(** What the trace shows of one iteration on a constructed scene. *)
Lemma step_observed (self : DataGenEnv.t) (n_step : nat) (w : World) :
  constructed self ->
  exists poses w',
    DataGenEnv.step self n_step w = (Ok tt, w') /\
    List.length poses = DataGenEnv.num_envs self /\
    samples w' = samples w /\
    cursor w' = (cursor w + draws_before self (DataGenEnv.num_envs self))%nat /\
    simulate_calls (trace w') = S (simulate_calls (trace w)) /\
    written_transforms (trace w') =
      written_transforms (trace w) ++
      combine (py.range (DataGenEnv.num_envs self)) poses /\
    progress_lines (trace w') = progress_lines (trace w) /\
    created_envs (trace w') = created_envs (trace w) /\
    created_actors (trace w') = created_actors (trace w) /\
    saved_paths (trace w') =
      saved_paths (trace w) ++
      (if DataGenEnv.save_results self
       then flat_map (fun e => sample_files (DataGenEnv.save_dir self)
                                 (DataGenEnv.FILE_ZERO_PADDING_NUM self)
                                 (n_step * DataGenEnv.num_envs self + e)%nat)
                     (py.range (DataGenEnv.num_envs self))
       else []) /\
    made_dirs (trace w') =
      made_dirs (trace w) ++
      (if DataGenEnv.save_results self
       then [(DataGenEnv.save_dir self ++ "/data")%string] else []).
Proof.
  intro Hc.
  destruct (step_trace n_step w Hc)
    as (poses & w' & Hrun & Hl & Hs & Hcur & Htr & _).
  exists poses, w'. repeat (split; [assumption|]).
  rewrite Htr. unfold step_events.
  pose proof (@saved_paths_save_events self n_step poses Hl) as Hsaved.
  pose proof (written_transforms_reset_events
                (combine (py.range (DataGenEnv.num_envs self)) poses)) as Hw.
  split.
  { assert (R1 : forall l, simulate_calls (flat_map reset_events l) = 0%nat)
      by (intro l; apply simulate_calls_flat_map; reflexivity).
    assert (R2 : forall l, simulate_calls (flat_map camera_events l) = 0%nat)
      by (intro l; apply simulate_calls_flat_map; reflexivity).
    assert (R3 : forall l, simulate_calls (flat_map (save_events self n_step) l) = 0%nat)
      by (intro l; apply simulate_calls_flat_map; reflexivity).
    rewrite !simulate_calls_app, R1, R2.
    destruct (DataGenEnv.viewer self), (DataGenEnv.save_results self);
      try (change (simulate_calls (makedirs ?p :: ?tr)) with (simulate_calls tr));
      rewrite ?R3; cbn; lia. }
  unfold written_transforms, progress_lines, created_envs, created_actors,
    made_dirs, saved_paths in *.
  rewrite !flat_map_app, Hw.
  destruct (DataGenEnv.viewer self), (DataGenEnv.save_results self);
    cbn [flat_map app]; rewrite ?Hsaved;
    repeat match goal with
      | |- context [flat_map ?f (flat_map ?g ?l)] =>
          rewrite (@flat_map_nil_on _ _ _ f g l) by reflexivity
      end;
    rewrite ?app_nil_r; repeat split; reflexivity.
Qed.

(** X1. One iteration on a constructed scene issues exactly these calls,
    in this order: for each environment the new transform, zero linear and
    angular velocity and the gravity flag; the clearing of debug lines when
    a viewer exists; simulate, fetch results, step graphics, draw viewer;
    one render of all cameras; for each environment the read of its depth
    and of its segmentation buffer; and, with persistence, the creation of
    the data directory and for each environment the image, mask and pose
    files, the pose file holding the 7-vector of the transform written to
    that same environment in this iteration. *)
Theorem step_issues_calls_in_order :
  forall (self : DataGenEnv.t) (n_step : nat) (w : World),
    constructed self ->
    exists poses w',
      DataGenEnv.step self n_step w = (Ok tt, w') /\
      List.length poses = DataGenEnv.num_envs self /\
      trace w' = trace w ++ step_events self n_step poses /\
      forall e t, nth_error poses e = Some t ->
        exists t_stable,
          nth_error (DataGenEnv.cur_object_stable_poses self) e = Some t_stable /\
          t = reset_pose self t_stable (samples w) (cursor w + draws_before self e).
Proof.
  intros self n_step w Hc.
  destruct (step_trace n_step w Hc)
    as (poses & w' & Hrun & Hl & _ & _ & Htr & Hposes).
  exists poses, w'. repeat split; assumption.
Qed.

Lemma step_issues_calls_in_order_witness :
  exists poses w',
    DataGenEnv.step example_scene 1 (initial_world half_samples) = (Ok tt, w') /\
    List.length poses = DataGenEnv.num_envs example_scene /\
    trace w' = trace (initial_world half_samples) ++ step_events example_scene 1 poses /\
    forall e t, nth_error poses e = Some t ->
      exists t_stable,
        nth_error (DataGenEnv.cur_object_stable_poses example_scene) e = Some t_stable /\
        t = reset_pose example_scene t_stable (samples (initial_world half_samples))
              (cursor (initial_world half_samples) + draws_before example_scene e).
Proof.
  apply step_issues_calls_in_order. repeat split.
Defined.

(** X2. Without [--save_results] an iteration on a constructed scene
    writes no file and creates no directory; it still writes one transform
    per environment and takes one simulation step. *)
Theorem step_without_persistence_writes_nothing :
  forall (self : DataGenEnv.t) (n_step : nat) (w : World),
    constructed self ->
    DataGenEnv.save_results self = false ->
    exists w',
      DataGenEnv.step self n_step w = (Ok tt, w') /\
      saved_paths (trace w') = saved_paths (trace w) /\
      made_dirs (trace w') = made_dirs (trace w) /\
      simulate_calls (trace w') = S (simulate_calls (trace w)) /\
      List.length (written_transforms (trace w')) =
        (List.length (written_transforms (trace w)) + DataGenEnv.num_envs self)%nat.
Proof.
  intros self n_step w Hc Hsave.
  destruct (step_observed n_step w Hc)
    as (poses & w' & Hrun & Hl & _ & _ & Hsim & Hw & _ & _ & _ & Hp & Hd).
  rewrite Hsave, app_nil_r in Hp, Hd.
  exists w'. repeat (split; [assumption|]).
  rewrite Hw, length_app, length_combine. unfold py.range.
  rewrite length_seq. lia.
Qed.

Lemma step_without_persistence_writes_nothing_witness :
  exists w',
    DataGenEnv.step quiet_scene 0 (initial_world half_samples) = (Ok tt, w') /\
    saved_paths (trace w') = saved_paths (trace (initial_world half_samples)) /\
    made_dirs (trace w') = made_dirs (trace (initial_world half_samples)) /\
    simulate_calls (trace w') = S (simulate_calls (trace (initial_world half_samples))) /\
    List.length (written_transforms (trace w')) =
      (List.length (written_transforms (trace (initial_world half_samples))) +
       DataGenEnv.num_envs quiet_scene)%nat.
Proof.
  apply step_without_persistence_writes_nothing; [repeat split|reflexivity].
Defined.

━━━

**Exercise goal**
Output the records above exactly, from their first line through the line that contains "pose proof (written_transforms_reset_events", and add nothing.

**Task solution**
(** What the trace shows of one iteration on a constructed scene. *)
Lemma step_observed (self : DataGenEnv.t) (n_step : nat) (w : World) :
  constructed self ->
  exists poses w',
    DataGenEnv.step self n_step w = (Ok tt, w') /\
    List.length poses = DataGenEnv.num_envs self /\
    samples w' = samples w /\
    cursor w' = (cursor w + draws_before self (DataGenEnv.num_envs self))%nat /\
    simulate_calls (trace w') = S (simulate_calls (trace w)) /\
    written_transforms (trace w') =
      written_transforms (trace w) ++
      combine (py.range (DataGenEnv.num_envs self)) poses /\
    progress_lines (trace w') = progress_lines (trace w) /\
    created_envs (trace w') = created_envs (trace w) /\
    created_actors (trace w') = created_actors (trace w) /\
    saved_paths (trace w') =
      saved_paths (trace w) ++
      (if DataGenEnv.save_results self
       then flat_map (fun e => sample_files (DataGenEnv.save_dir self)
                                 (DataGenEnv.FILE_ZERO_PADDING_NUM self)
                                 (n_step * DataGenEnv.num_envs self + e)%nat)
                     (py.range (DataGenEnv.num_envs self))
       else []) /\
    made_dirs (trace w') =
      made_dirs (trace w) ++
      (if DataGenEnv.save_results self
       then [(DataGenEnv.save_dir self ++ "/data")%string] else []).
Proof.
  intro Hc.
  destruct (step_trace n_step w Hc)
    as (poses & w' & Hrun & Hl & Hs & Hcur & Htr & _).
  exists poses, w'. repeat (split; [assumption|]).
  rewrite Htr. unfold step_events.
  pose proof (@saved_paths_save_events self n_step poses Hl) as Hsaved.
  pose proof (written_transforms_reset_events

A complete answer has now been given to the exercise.